● Exercise objective
Start at the line with "Definition level_method (lvl" in the records below, stop at the line with "has no attribute", and return every line in that span exactly, the two end lines included.

● Given records
-=-=-=-=-
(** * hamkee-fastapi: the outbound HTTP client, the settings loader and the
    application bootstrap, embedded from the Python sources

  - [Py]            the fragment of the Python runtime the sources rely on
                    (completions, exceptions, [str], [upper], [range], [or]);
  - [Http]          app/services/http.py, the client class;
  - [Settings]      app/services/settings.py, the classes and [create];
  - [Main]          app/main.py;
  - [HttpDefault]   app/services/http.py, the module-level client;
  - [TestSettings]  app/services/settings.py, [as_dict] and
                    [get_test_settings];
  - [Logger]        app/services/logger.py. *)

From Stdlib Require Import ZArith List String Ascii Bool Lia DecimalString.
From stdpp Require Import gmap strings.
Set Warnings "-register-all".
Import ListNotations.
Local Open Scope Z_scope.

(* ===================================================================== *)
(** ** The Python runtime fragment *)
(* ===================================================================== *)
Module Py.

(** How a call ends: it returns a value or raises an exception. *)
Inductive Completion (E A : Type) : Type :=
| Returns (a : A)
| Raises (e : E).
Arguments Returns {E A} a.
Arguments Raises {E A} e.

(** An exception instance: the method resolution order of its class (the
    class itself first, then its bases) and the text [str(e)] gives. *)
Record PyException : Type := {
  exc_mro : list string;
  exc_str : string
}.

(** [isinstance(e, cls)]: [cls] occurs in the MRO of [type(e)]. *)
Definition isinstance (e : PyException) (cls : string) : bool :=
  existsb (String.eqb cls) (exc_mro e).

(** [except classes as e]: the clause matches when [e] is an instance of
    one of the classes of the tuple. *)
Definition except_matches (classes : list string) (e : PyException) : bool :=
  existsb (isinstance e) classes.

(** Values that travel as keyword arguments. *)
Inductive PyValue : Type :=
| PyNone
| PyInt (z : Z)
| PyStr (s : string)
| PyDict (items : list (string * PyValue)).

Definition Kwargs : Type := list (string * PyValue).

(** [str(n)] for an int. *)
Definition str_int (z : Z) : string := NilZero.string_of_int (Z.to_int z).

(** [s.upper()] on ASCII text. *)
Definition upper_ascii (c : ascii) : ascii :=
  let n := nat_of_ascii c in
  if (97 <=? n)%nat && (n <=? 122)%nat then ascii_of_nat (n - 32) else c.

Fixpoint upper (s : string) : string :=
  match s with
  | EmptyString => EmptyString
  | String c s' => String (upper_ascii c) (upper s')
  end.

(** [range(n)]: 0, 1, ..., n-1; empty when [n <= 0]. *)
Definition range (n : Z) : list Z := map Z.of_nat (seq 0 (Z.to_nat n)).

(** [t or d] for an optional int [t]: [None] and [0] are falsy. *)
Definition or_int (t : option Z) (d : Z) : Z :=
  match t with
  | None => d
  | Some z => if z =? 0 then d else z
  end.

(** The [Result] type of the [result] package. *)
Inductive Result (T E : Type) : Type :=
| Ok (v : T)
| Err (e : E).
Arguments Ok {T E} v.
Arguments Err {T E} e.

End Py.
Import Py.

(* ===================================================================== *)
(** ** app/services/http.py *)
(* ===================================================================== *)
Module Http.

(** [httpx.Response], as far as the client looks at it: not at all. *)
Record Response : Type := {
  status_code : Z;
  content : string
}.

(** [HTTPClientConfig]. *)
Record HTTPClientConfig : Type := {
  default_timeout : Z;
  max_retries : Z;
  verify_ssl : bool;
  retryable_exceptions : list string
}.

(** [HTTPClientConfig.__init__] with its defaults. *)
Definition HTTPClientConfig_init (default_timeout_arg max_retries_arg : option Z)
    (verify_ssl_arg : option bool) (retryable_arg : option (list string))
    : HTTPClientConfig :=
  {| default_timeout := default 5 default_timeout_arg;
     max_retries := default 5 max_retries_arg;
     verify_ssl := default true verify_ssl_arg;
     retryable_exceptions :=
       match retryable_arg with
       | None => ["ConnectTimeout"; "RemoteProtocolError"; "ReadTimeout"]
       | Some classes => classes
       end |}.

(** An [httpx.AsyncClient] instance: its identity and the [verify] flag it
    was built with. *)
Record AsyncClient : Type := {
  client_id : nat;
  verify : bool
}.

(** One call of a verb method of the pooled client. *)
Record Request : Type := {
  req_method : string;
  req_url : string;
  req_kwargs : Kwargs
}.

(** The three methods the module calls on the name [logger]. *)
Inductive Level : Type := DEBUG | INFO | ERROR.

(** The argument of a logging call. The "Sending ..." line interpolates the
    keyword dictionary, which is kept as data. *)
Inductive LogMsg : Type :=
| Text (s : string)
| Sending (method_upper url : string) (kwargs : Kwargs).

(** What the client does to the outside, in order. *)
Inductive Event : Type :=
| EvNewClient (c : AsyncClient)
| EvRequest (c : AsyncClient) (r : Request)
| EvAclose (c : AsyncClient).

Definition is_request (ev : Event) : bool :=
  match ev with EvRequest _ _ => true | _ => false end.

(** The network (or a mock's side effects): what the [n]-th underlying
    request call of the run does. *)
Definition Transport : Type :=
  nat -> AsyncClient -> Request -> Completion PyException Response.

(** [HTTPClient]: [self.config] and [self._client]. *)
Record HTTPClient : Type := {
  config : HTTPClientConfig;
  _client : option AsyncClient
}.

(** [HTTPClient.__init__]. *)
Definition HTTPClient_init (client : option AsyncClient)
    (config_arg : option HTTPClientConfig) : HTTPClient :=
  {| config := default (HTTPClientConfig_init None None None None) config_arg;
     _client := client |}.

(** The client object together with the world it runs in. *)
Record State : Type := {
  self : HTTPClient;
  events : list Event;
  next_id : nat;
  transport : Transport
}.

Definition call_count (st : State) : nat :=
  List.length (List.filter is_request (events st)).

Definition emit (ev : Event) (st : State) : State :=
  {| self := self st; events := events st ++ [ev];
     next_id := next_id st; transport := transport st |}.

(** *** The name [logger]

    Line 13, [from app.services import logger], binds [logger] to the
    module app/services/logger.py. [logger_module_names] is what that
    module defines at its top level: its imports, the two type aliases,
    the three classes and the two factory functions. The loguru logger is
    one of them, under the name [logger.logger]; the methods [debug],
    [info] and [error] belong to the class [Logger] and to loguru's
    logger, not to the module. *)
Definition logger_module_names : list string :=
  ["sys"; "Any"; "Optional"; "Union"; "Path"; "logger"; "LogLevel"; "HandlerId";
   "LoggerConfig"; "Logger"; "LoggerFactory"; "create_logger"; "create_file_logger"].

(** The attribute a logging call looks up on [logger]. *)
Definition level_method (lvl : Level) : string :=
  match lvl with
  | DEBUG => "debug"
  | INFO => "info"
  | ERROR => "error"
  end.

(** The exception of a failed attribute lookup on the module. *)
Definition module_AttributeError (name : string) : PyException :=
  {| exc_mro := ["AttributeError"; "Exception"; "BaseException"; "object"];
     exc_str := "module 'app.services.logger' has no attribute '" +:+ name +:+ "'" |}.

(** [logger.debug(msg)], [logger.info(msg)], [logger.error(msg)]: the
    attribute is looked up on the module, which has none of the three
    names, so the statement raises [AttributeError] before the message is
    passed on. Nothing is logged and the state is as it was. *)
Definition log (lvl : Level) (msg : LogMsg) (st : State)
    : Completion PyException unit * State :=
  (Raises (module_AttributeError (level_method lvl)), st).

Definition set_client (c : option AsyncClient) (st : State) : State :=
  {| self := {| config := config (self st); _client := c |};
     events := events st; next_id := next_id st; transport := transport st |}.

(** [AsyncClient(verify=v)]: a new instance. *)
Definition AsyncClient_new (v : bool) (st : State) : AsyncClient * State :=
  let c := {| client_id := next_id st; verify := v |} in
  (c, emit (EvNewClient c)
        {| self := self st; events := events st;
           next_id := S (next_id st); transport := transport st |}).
-=-=-=-=-
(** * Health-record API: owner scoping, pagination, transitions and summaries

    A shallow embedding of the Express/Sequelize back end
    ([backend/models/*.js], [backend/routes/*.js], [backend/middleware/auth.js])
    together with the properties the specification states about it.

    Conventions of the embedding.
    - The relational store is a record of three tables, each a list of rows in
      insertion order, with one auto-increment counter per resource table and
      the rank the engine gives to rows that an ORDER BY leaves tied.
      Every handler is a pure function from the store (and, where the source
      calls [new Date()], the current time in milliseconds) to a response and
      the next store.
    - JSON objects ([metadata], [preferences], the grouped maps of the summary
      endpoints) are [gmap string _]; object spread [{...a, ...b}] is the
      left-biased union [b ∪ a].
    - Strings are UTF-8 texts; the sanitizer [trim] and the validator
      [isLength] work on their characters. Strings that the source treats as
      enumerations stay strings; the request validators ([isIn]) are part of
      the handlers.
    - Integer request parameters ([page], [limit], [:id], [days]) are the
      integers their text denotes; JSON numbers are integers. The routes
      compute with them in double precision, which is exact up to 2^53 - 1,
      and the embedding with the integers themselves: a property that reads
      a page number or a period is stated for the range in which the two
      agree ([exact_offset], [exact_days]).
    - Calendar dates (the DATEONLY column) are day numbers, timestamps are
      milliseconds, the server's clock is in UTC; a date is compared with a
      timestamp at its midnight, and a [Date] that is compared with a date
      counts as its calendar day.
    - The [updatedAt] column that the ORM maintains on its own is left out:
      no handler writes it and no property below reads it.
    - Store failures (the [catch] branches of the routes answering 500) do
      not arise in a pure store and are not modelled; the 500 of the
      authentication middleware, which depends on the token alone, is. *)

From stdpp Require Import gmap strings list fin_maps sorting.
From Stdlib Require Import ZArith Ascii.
-=-=-=-=-
● Answer to this task
Definition level_method (lvl : Level) : string :=
  match lvl with
  | DEBUG => "debug"
  | INFO => "info"
  | ERROR => "error"
  end.

(** The exception of a failed attribute lookup on the module. *)
Definition module_AttributeError (name : string) : PyException :=
  {| exc_mro := ["AttributeError"; "Exception"; "BaseException"; "object"];
     exc_str := "module 'app.services.logger' has no attribute '" +:+ name +:+ "'" |}.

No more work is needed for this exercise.